Vaccination is a choice for nearly everyone. Smoking is a choice for everyone. To compare getting to a “healthy weight” to getting vaccinated or quitting smoking is a false equivalency. A lot of people will never be able to get to the healthy weight range identified by so many health organizations.
The figure that Maher points to on a repeated basis is that 78% of people hospitalized due to Covid are overweight or obese. I have seen that figure quoted on news broadcasts and in publications that I hold with some esteem, so I fully accept that. I have also read that 80% of people who die of Covid are over age 65, which is a slightly higher percentage than what Maher quoted on a recent episode of Real Time, but okay. He opens his #adulting comedy special by saying people who are vaccinated don’t die of Covid, and while that is usually the case, there are people with underlying conditions (and please don’t say these people would have died anyway; everyone dies eventually, MS isn’t a death sentence, and many people-myself included-have survived cancer) who have died despite being vaccinated. It is rare. But just like it is rare to die from Covid despite being vaccinated, it is rare to be moderately to severely immunocompromised, and if I were to draw this out as a Venn diagram… well you know where the overlap occurs. So being rare, as I annoyingly am on so many levels, I am wearing a fucking mask and I am not going to be silent when someone insults me for doing so!
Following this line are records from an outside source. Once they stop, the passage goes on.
(** A line with one pointer, and one with two. *)
Lemma logs_ptr ts t pre a :
  t ∈ ts -> c_bytes t = pre ++ [37; 112; 10] -> bool_decide (37 ∉ pre /\ (length pre <= 66)%nat /\ Forall (fun c => 0 < c < 256) pre) = true ->
  0 <= a < 2 ^ 64 -> logs lit buf ts (say lit buf t [a]) (pre ++ hex_ptr a ++ [10]).
Proof.
  intros Ht Et (Hp & Hl & Ho)%bool_decide_eq_true Ha. apply logs_say; [done| | |by constructor].
  - intros s _. rewrite Et, length_app. change (length [37; 112; 10]) with 3%nat. rewrite <-Nat.add_succ_r.
    by rewrite (render_conv _ pre 112 [10] [a] (hex_ptr a) []) by (done || lia).
  - replace (pre ++ hex_ptr a ++ [10]) with (concat [pre; hex_ptr a; [10]]) by (simpl; by rewrite ?app_nil_r).
    apply pieces_ok; [|simpl; lia]. repeat (constructor; [first [apply hex_ok|by split|by_decide]|]). constructor.
Qed.

Lemma logs_ptr2 ts t pre mid a b :
  t ∈ ts -> c_bytes t = pre ++ [37; 112] ++ mid ++ [37; 112; 10] ->
  bool_decide ((37 ∉ pre /\ (length pre <= 66)%nat /\ Forall (fun c => 0 < c < 256) pre) /\
    (37 ∉ mid /\ (length mid <= 66)%nat /\ Forall (fun c => 0 < c < 256) mid)) = true ->
  0 <= a < 2 ^ 64 -> 0 <= b < 2 ^ 64 -> logs lit buf ts (say lit buf t [a; b]) (pre ++ hex_ptr a ++ mid ++ hex_ptr b ++ [10]).
Proof.
  intros Ht Et ((Hp & Hl & Ho) & (Hp' & Hl' & Ho'))%bool_decide_eq_true Ha Hb. apply logs_say; [done| | |rewrite !Forall_cons, Forall_nil; lia].
  - intros s _. rewrite Et, !length_app. change (length [37; 112; 10]) with 3%nat. change (length [37; 112]) with 2%nat.
    replace (S (length pre + (2 + (length mid + 3)))) with (length pre + S (length mid + S 4))%nat by lia. cbn [app].
    rewrite (render_conv _ pre 112 _ [a; b] (hex_ptr a) [b]), (render_conv _ mid 112 [10] [b] (hex_ptr b) []) by (done || lia). done.
  - replace (pre ++ hex_ptr a ++ mid ++ hex_ptr b ++ [10]) with (concat [pre; hex_ptr a; mid; hex_ptr b; [10]]) by (simpl; by rewrite ?app_nil_r).
    apply pieces_ok; [|simpl; lia]. repeat (constructor; [first [apply hex_ok|by split|by_decide]|]). constructor.
Qed.

Lemma exception_logs f cr2 : xframe_ok f -> 0 <= cr2 < 2 ^ 64 -> logs lit buf exception_texts (exception_log f cr2) (exception_text f cr2).
Proof.
  intros Hf Hc. unfold xframe_ok in Hf. rewrite !Forall_cons in Hf. destruct Hf as (? & ? & ? & ? & ? & ? & _). unfold exception_log, exception_text.
  repeat (apply logs_seq; [first [plain|by apply logs_ptr; [by_decide|vm_compute; reflexivity|vm_compute; reflexivity|]|by apply logs_ptr2; [by_decide|vm_compute; reflexivity|vm_compute; reflexivity|..]]|]).
  plain.
Qed.
(** An exception is reported and the machine stops: the other processors are
    told to halt and the port carries the report of [panic], its reason the
    unhandled exception. The vector, the error code, the instruction, the faulting
    address and the registers go to the log only: [panic] does not flush it, and
    no processor is left to, so they are never sent. *)
Theorem exception_details_stay_in_log (s : @crash F) f cr2 ctx c x gs kgs :
  let r := mc_regs (c_mach s) in
  let t := panic_text (ctx_id x) gs kgs (c_bytes "Unhandled CPU Exception") in
  console lit buf exception_texts (c_serial s) -> xframe_ok f -> 0 <= cr2 < 2 ^ 64 ->
  lapic_base (c_dev s) <> NULL -> Z.of_nat (busy_reads (icr_busy (c_dev s))) < 1000000 ->
  r_msr r !! MSR_GS_BASE = Some gs -> 0 <= gs < 2 ^ 64 -> r_msr r !! MSR_KERNEL_GS_BASE = Some kgs -> 0 <= kgs < 2 ^ 64 ->
  mc_ext (c_mach s) !! gs = Some ctx -> x_self ctx = c -> cpus (mc_sched (c_mach s)) !! c = Some x ->
  (length t <= chances (line_status (c_serial s)))%nat ->
  exists s', exception_handler f cr2 s = Ok (tt, s') /\
    logged (c_serial s') = recent (logged (c_serial s) ++ crlf (exception_text f cr2)) /\
    port_writes (c_serial s') = port_writes (c_serial s) ++ ((COM1,.) <$> t) /\
    lapic_out (c_dev s') = lapic_out (c_dev s) ++ [(LAPIC_ICR_LOW, 0xC40FE)].
Proof.
  intros r t Hc Hf Hcr Hb Hbusy Hgs Rgs Hkgs Rkgs Hext Hself Hctx Hlen. destruct s as [mc d se]. cbn [c_mach c_dev c_serial] in *.
  destruct (exception_logs f cr2 Hf Hcr se Hc) as (se1 & E1 & C1 & L1 & _ & Els & Ep). unfold exception_handler.
  rewrite (bind_ok _ _ _ tt (mkCrash mc d se1)) by (unfold on_port; cbn; by rewrite E1).
  destruct (co_text _ _ _ _ C1 "Unhandled CPU Exception"%string) as (Hl & Hcs & _); [by_decide|].
  destruct (panic_report_correct (mkCrash mc d se1) (lit "Unhandled CPU Exception") (c_bytes "Unhandled CPU Exception") ctx c x gs kgs)
    as (s' & E2 & _ & P2 & A2 & L2 & _); try done; [unfold NULL; lia|cbn [c_serial]; by rewrite Els|].
  exists s'. split_and!; [done|by rewrite L2|by rewrite P2, <-Ep|done].
Qed.
End exception.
By the way, this isn’t meant to cancel anyone. I say what I say to try to enlighten and to add to the discourse rather than the discord. I would say it is a cheap shot to ridicule someone over a condition they have little to no control over, but sometimes a person is unaware this is the case. If that person learns more, atones by admitting they were wrong, we need to accept that! The real cancellation happens when we engage in static evaluation. That is not healthy for any of us.
Why I wear a mask
Great post! It's so crazy and sad to me that mask wearing has political implications in the US. It's like suddenly deciding that using a wheelchair is a political statement. "You're not army crawling around town? You asshole!"
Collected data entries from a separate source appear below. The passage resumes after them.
(* ===== verification/VfsDemo.v ===== *)
(** * The virtual file system: a tree

    A [strtok_r], a file system given by a table of names, and a small tree on
    which the theorems of [VfsSpec] apply. *)

From S2P Require Import Prelude Lock Chain Sched SchedDemo Mutex Strings Acpi Vfs VfsSpec.

(** ** [strtok_r] *)

Fixpoint read_str (fuel : nat) (a : Z) (m : mem) : list Z :=
  match fuel with
  | O => []
  | S fuel => match m !! a with Some c => if c =? 0 then [] else c :: read_str fuel (a + 1) m | None => [] end
  end.

Lemma read_str_ok fuel a m l : cstr m a l -> (length l < fuel)%nat -> read_str fuel a m = l.
Proof.
  revert a fuel. induction l as [|c l IH]; intros a fuel [Hc Hf] Hl; (destruct fuel as [|fuel]; [simpl in Hl; lia|]);
    cbn [app read_str] in *; apply cells_cons in Hc as [H0 Hc]; rewrite H0; [done|].
  apply Forall_cons in Hf as [Hc0 Hf]. rewrite (proj2 (Z.eqb_neq c _)) by lia. f_equal. apply IH; [done|simpl in Hl; lia].
Qed.

Definition string_at (m : mem) (a : Z) : list Z := read_str (S (size m)) a m.

Lemma string_at_ok m a l : cstr m a l -> string_at m a = l.
Proof. intros Hs. apply read_str_ok; [done|]. by eapply cstr_fuel. Qed.

Definition demo_strtok (p : Z) (delim : list Z) (sp : Z) : M mem (Z * Z) := fun m =>
  let start := if p =? NULL then sp else p in
  let l := string_at m start in
  let t := start + Z.of_nat (length l - length (skip l)) in
  let e := t + Z.of_nat (length (word (skip l))) in
  match skip l with
  | [] => Ok (NULL, start, m)
  | _ => if decide (e = start + Z.of_nat (length l)) then Ok (t, e, m) else Ok (t, e + 1, <[e := 0]> m)
  end.

Lemma demo_strtok_ok : strtok_law demo_strtok.
Proof.
  intros p sp l m start Hn Hs t e. unfold demo_strtok. fold start. rewrite (string_at_ok m start l Hs). split.
  - intros ->. by exists start.
  - unfold e, t. by destruct (skip l).
Qed.

(** ** A file system *)

(** "dev", "log" and "tty" *)
Definition dev : list Z := [100; 101; 118].
Definition log : list Z := [108; 111; 103].
Definition tty : list Z := [116; 116; 121].

(** The root 10 has the directory 11 and the file 12; the other file system
    has the root 20 and the device 21. *)
Definition demo_entry (f d : Z) (name : list Z) : Z :=
  if (d =? 10) && bool_decide (name = dev) then 11 else
  if (d =? 10) && bool_decide (name = log) then 12 else
  if (d =? 20) && bool_decide (name = tty) then 21 else NULL.

#[global] Instance demo_drivers : Drivers := {
  vfs_kmalloc n := ret 10;
  strtok_r := demo_strtok;
  call_read f n offset size buffer := on_vmem (store8 buffer 65 ;;; ret 1);
  call_write f n offset size buffer := ret size;
  call_open f n flags := ret tt;
  call_close f n := ret tt;
  call_finddir f d t := fun s => Ok (demo_entry f d (string_at (v_mem s) t), s);
}.

#[refine, global] Instance demo_lookups : Lookups := { entry := demo_entry; strtok_ok := demo_strtok_ok; finddir_ok := _ }.
Proof. intros f d t name s Hs. unfold call_finddir, demo_drivers. by rewrite (string_at_ok _ _ _ Hs). Defined.

(** ** The tree *)

Definition open_lock : mutex := mkMutex 1 spinlock_init NULL NULL.
Definition node (flags ops : Z) : vnode := mkVnode [] flags 0 0 0 0 0 open_lock ops NULL NULL.
Definition demo_nodes : gmap Z vnode :=
  list_to_map [(10, node VFS_DIRECTORY 100); (11, node VFS_DIRECTORY 100); (12, node VFS_FILE 100);
               (20, node VFS_DIRECTORY 100); (21, node VFS_CHARDEVICE 100)].
Definition demo_table : gmap Z vops := {[ 100 := mkVops 1 2 3 4 5 0 0 0 ]}.

(** "//dev/" at 0x100, the buffer at 0x200 and a byte at 0x400. *)
Definition demo_vmem : mem :=
  bytes_at 0x100 ([47; 47] ++ dev ++ [47; 0]) ∪ bytes_at 0x200 (replicate 256 255) ∪ bytes_at 0x400 [0].
Definition demo_vfs : vfs := mkVfs demo_nodes demo_table demo demo_vmem 10.
Lemma demo_quiet : quiet TASK_A demo_vfs.
Proof.
  split; [split; [intros _; by exists 0|reflexivity|]|].
  - exists (demo_cpu 0 TASK_A IDLE0). split; [vm_compute; reflexivity|reflexivity].
  - unfold demo_vfs, v_nodes, demo_nodes. cbn [list_to_map foldr fst snd curry uncurry].
    repeat (apply map_Forall_insert_2; [done|]). apply map_Forall_empty.
Qed.

Lemma demo_lookup (P : Z -> vnode -> Prop) :
  P 10 (node VFS_DIRECTORY 100) -> P 11 (node VFS_DIRECTORY 100) -> P 12 (node VFS_FILE 100) ->
  P 20 (node VFS_DIRECTORY 100) -> P 21 (node VFS_CHARDEVICE 100) -> forall n x, demo_nodes !! n = Some x -> P n x.
Proof.
  intros H1 H2 H3 H4 H5 n x Hn. unfold demo_nodes in Hn. apply elem_of_list_to_map_2 in Hn.
  repeat (apply elem_of_cons in Hn as [Hn|Hn]; [by injection Hn as -> ->|]). by apply not_elem_of_nil in Hn.
Qed.

Lemma demo_tree : tree_ok demo_nodes demo_table.
Proof.
  split.
  - apply (demo_lookup (fun n x => vn_ptr x <> NULL -> is_Some (demo_nodes !! vn_ptr x))); by intros ?.
  - apply (demo_lookup (fun n x => vn_ops x <> NULL -> is_Some (demo_table !! vn_ops x))); intros _; vm_compute; by eexists.
  - intros n c. unfold child. destruct (finder _ _ _ =? NULL); [done|]. unfold entry, demo_lookups, demo_entry.
    repeat (destruct (_ && _); [intros _; vm_compute; by eexists|]). done.
Qed.

Lemma demo_ready : vfs_ready TASK_A demo_vfs.
Proof. split; [apply demo_quiet|apply demo_tree|vm_compute; by eexists]. Qed.

Lemma demo_path : path_at demo_vfs 0x200 0x100 ([47] ++ dev ++ [47]).
Proof.
  split; [split; [done|]|split; [done|]|simpl; lia|right; simpl; lia].
  - apply owned_decide. vm_compute. reflexivity.
  - apply cstr_decide; vm_compute; reflexivity.
Qed.

Lemma vfs_find_path_correct_witness :
  exists s', vfs_find_path 0x200 0x100 demo_vfs = Ok (11, s') /\ vfs_ready TASK_A s'.
Proof.
  destruct (proj1 (vfs_find_path_correct TASK_A demo_vfs 0x200 0x100 ([47] ++ dev ++ [47]) demo_ready) demo_path)
    as (s' & E & Hr & _). exists s'. exact (conj E Hr).
Defined.

Lemma demo_resolve : resolve (v_nodes demo_vfs) (v_ops demo_vfs) (vfs_root demo_vfs) (comps [] ([47] ++ dev ++ [47])) = 11.
Proof. vm_compute. reflexivity. Qed.

Lemma vfs_mount_correct_witness :
  exists s', vfs_mount 0x200 0x100 20 demo_vfs = Ok (0, s') /\ child (v_nodes s') (v_ops s') 11 tty = 21.
Proof.
  destruct (vfs_mount_correct TASK_A demo_vfs 0x200 0x100 ([47] ++ dev ++ [47]) 20 demo_ready demo_path ltac:(done)) as [_ Hm].
  destruct (Hm (node VFS_DIRECTORY 100) ltac:(vm_compute; reflexivity) ltac:(vm_compute; done))
    as (s' & E & _ & En & Eo & _ & _ & Hc).
  rewrite demo_resolve in En, Hc. exists s'. split; [exact E|]. rewrite (Hc tty).
  rewrite (finder_same (v_nodes s') (<[11 := mounted 20 (node VFS_DIRECTORY 100)]> demo_nodes)), Eo; [vm_compute; reflexivity|].
  rewrite En, fmap_insert. reflexivity.
Defined.

Lemma vfs_transfer_locked_witness : exists s', vfs_read 12 0 1 0x400 demo_vfs = Ok (1, s') /\ v_mem s' !! 0x400 = Some 65.
Proof.
  destruct (vfs_transfer_locked TASK_A demo_vfs 12 (node VFS_FILE 100) (mkVops 1 2 3 4 5 0 0 0) 0 1 0x400 demo_quiet
    ltac:(done) ltac:(vm_compute; reflexivity) ltac:(reflexivity) ltac:(vm_compute; reflexivity)) as [Hr _].
  destruct (Hr ltac:(done)) as (l & Hl & Hc).
  destruct (Hc 1 (<[0x400 := 65]> demo_vmem)) as (s' & E & _ & _ & Em).
  { unfold call_read, demo_drivers, on_vmem. change (v_mem (relock _ _ _ _)) with demo_vmem.
    by rewrite (bind_ok _ _ _ _ _ (store8_ok demo_vmem 0x400 65 ltac:(vm_compute; by eexists))). }
  exists s'. split; [exact E|]. rewrite Em. apply lookup_insert_eq.
Defined.

Lemma vfs_read_root_faults_witness :
  exists s', vfs_init (mkVfs ∅ ∅ demo ∅ NULL) = Ok (tt, s') /\ vfs_read (vfs_root s') 0 1 0x400 s' = Fault.
Proof.
  eexists. split; [vm_compute; reflexivity|].
  apply (vfs_read_root_faults (mkVfs ∅ ∅ demo ∅ NULL)); vm_compute; reflexivity.
Defined.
The current culture in the US makes me worried about moving back. Adam is really worried about being around a lot of people not wearing masks. He's not immunocompromised, but it makes him angry that the immunocompromised are at higher risk because of healthy people spreading the disease.
Roxane Gay often says that cancel culture isn't real. The people who are supposedly "cancelled" like Louis CK or Dave Chapelle continue do very well in their careers, so how is that a cancellation? They're merely suffering from criticism. You're just as entitled to your words as they are to theirs.
Of course, I understand the intended message here is that listening is good, empathy is good, we should work toward respectful communication, not shut people down, I get that.
It would just make me really sad if you censored yourself out of fear that someone will criticize you for "canceling" someone. That's essentially self-cancelling. Your words are valuable and the world needs them.